Treatment based on prostheses
Recurrent jaw luxation or subluxation can be managed with treatment that limits mouth movement. For this purpose, special orthopedic structures (splints) are installed on the teeth. Over time, they secure the joint in place. However, the doctor cannot give guarantees that after treatment the dislocation will not happen again.
These tires come in several varieties and can be removable or non-removable. What will be best in a particular case is determined by the dentist or traumatologist performing the treatment.
First aid
If your jaw is dislocated, you should not try to put it back into place yourself unless you are a medical professional with experience in this field. Many complications can arise during reduction. First of all, it is necessary to immobilize the bone with a supporting bandage or bandage, as well as with a scarf, handkerchief or cloth. Next, before the ambulance arrives, apply a heating pad with ice; if you don’t have this item, you can even apply a bag of frozen food.

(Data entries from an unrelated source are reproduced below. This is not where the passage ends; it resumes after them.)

(** C12: over every history, no exchange split is handed to the assigner
    twice for a source, as its key tells; what selectors bring is what is
    selected for the partition, at most one split for each partition; and if
    every update of a source that names the key of a split gives the split
    too, and only its selector ends the source, then every split selected for
    it has been handed over, or one with the same key. *)
Theorem selected_splits_delivered_once (hexdigest : string -> string) (cs : list call) :
  let st := (run hexdigest cs new_state []).1 in
  let log := (run hexdigest cs new_state []).2 in
  NoDup (names hexdigest log) /\ NoDup (map place (List.filter dv_selected log)) /\
  (forall d, d ∈ log -> d.(dv_selected) = true ->
    key_of (selection st d.(dv_source) d.(dv_split).(source_partition_id)) = Some (Selectors.split_key hexdigest d.(dv_split))) /\
  forall source, all_along hexdigest (whole hexdigest source) cs new_state ->
    forall p k, key_of (selection st source p) = Some k ->
    exists d, d ∈ log /\ d.(dv_source) = source /\ Selectors.split_key hexdigest d.(dv_split) = k.
Proof.
  intros st log. destruct (run_kept hexdigest cs new_state [] (new_kept hexdigest)) as [Hk _]. fold st log in Hk.
  pose proof Hk as (Ho & [Hnd Hkeys] & Hc). split; [done|]. split; [by eapply one_split_per_partition|]. split; [intros d Hd Hs; by apply Hc|].
  intros source Hall p k Hp. destruct (run_settled hexdigest source cs new_state [] (new_kept hexdigest) (new_settled source) Hall) as [Hset _].
  fold st in Hset. apply Hset, Hkeys, list_elem_of_fmap in Hp as (d & E & Hd). injection E as -> ->. exists d.
  rewrite list_elem_of_In, filter_In in Hd. destruct Hd as [Hd _]. by apply list_elem_of_In in Hd.
Qed.

(** ** Witnesses *)

(** A digest that keeps everything, and two splits of a source. *)
Definition plain_digest (s : string) : string := s.

Definition scan_split (p : Z) (file : string) : pyval :=
  PDict (pd_lit [("sequence_id", PInt p); ("kind", PStr "exchange_source_task"); ("data", PStr file); ("source_partition_id", PInt p)]).

(** First an attempt is selected, then its split comes; the third update
    completes the selector and is sent twice; the fourth comes too late. *)
Definition first_updates : list call :=
  [SelectorUpdated "x" (pd_lit [("version", PInt 1); ("selected", PDict [(PStr "0", PInt 3)])]) true;
   SelectorUpdated "x" (pd_lit [("version", PInt 2); ("selected", PDict [(PStr "0", PDict (pd_lit [("split", scan_split 0 "f0")]))])]) true].

Definition last_updates : list call :=
  let final := SelectorUpdated "x" (pd_lit [("version", PInt 3); ("final", PBool true); ("splits", PList [scan_split 1 "f1"; scan_split 0 "f0"])]) true in
  [final; final; SelectorUpdated "x" (pd_lit [("version", PInt 4); ("splits", PList [scan_split 2 "f2"])]) true].

(** [whole], as a test. *)
Definition whole_update (source : string) (selector : list (pyval * pyval)) (st : FragmentState) : bool :=
  match normalize_snapshot plain_digest source selector st with
  | Ok new => forallb (fun e => match e.2.(se_split_key), e.2.(se_split) with Some _, None => false | _, _ => true end) new.(sn_selected)
  | Raise _ => true
  end.
End Observations.

(** ** An instance: exact arithmetic on integer-valued vectors

    Components are integers (every integer of small magnitude is a float),
    and the Euclidean distance is represented by its square, which orders
    as the distance does. *)

Module Exact.

Definition squared_distance (v q : list Z) : Z :=
  foldr Z.add 0%Z (zip_with (λ a b, ((a - b) * (a - b))%Z) v q).

Lemma leb_total (x y : Z) : (x <=? y)%Z = true ∨ (y <=? x)%Z = true.
Proof. rewrite !Z.leb_le. lia. Qed.

Lemma leb_trans (x y z : Z) :
  (x <=? y)%Z = true → (y <=? z)%Z = true → (x <=? z)%Z = true.
Proof. rewrite !Z.leb_le. lia. Qed.

#[export] Instance exact_floats : Floats := {|
  float := Z;
  distance := Z;
  array_distance := squared_distance;
  distance_le := Z.leb;
  distance_le_total := leb_total;
  distance_le_trans := leb_trans
|}.

(** A vector of [FLOAT[384]] from its leading components. *)
Definition padded (leading : list Z) : list float :=
  leading ++ replicate (384 - length leading) 0%Z.

(** A machine with [vss] installed and one database file holding
    [embeddings_table] with the given rows and its HNSW index. *)
Definition machine (rs : list row) : world :=
  World true true
    {[ "include/astronomy.db" :=
         Database {[ "embeddings_table" := Table 384 rs ]}
                  {[ "my_hnsw_index" := "embeddings_table" ]} ]}
    [].

Definition sun_rocket_planet_light : list row :=
  [ ("sun", padded [10; 0; 0]%Z);
    ("rocket", padded [0; 10; 0]%Z);
    ("planet", padded [9; 1; 0]%Z);
    ("light", padded [5; 5; 5]%Z) ].

(** The database file of the DAG, and the query for the vector of "sun". *)
Definition astronomy_db : string := "include/astronomy.db".

Definition star : dict (list float) := [("star", padded [10; 0; 0]%Z)].

(** Two records of a batch, and one whose vector has three components. *)
Definition sun : dict (list float) := [("sun", padded [10; 0; 0]%Z)].
Definition rocket : dict (list float) := [("rocket", padded [0; 10; 0]%Z)].
Definition short : dict (list float) := [("short", [1; 2; 3]%Z)].


(** An embedding of the words of the DAG, and of "star"; the embedding of
    any other word raises. *)
Definition vocabulary : dict (list float) :=
  [ ("sun", padded [10; 0; 0]%Z);
    ("rocket", padded [0; 10; 0]%Z);
    ("planet", padded [9; 1; 0]%Z);
    ("light", padded [5; 5; 5]%Z);
    ("happiness", padded [0; 0; 7]%Z);
    ("star", padded [10; 0; 0]%Z) ].

Definition embed (word : string) : exn + dict (list float) :=
  match dict_get vocabulary word with
  | Some vec => inr [(word, vec)]
  | None => inl IOException
  end.

(** The context of a run with the default [params], and of one whose list
    holds a word without embedding. *)
Definition default_context : dict (dict param) :=
  [ ("params",
     [ ("my_word_of_interest", Param_string "star");
       ("my_list_of_words", Param_array _LIST_OF_WORDS_DEFAULT) ]) ].

Definition moon_context : dict (dict param) :=
  [ ("params",
     [ ("my_word_of_interest", Param_string "star");
       ("my_list_of_words", Param_array ["sun"; "moon"; "rocket"]) ]) ].

(** The records [embed] gives for the default list. *)
Definition default_batch : list (dict (list float)) :=
  [ [("sun", padded [10; 0; 0]%Z)];
    [("rocket", padded [0; 10; 0]%Z)];
    [("planet", padded [9; 1; 0]%Z)];
    [("light", padded [5; 5; 5]%Z)];
    [("happiness", padded [0; 0; 7]%Z)] ].

End Exact.

(** * Properties *)

(** ** A stable sort by distance *)

Section Order.
Context `{F : Floats}.
Variable q : list float.

Lemma closer_total a b : closer q a b ∨ closer q b a.
Proof. apply distance_le_total. Qed.

Lemma closer_trans a b c : closer q a b → closer q b c → closer q a c.
Proof. apply distance_le_trans. Qed.

Lemma not_closer a b : closer_or_equal q a b = false → closer q b a.
Proof.
  intros Hab. destruct (closer_total a b) as [H|H]; [|done].
  unfold closer in H. congruence.
Qed.

Lemma insert_row_perm r sorted : insert_row q r sorted ≡ₚ r :: sorted.
Proof.
  induction sorted as [|r' rest IH]; simpl; [done|].
  destruct (closer_or_equal q r' r); [|done].
  rewrite IH. apply Permutation_swap.
Qed.

Lemma insert_row_sorted r sorted :
  StronglySorted (closer q) sorted → StronglySorted (closer q) (insert_row q r sorted).
Proof.
  induction 1 as [|r' rest Hrest IH Hr']; simpl.
  - repeat constructor.
  - destruct (closer_or_equal q r' r) eqn:E.
    + constructor; [done|].
      rewrite insert_row_perm. by constructor.
    + apply not_closer in E.
      constructor; [by constructor|].
      constructor; [done|].
      eapply Forall_impl; [exact Hr'|].
      intros x Hx. by eapply closer_trans.
Qed.

Lemma foldl_insert_row_perm acc rs :
  foldl (λ sorted r, insert_row q r sorted) acc rs ≡ₚ acc ++ rs.
Proof.
  revert acc. induction rs as [|r rs IH]; intros acc; simpl.
  - by rewrite app_nil_r.
  - rewrite IH, insert_row_perm. simpl. apply Permutation_middle.
Qed.

Lemma foldl_insert_row_sorted acc rs :
  StronglySorted (closer q) acc →
  StronglySorted (closer q) (foldl (λ sorted r, insert_row q r sorted) acc rs).
Proof.
  revert acc. induction rs as [|r rs IH]; intros acc Hacc; simpl; [done|].
  by apply IH, insert_row_sorted.
Qed.

Lemma order_by_perm rs : order_by_array_distance q rs ≡ₚ rs.
Proof. apply (foldl_insert_row_perm []). Qed.

Lemma order_by_sorted rs : StronglySorted (closer q) (order_by_array_distance q rs).
Proof. apply foldl_insert_row_sorted. constructor. Qed.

When applying a bandage, try to fix the jaw and not damage the nerves and blood vessels, moderately tightening the bandage.
Rehabilitation
For any dislocation of the jaw joint, long-term chondoprotectors are prescribed. During the recovery period, nutrition should be light, mostly liquid.
In case of limited joint mobility, development begins after removal of the prostheses. Therapeutic gymnastics is agreed with the doctor; exercises should be done without fanaticism, otherwise another dislocation will follow. With successful treatment, re-injury is minimal, but it is necessary to visit a doctor once a year so that he can assess the condition of the jaw apparatus.
Important points in the postoperative period
Fracture + dislocation is treated through surgery. The indication for surgery is displacement of fragments, crushing of muscles, ligaments, blood vessels and nerves. After the operation, you must follow some rules: do not eat solid foods, try to eat only crushed or grated food. Do not open your mouth wide, even when visiting the dentist. When sneezing, coughing, loud laughter or screaming, you should hold your jaw with your hands to prevent dislocation. It is recommended to avoid hypothermia and overheating of the temporomandibular joint, as well as impacts and falls. The joint needs to be constantly massaged, compresses applied, and physiotherapy performed. If all the conditions are met, you can forget about repeated dislocations forever.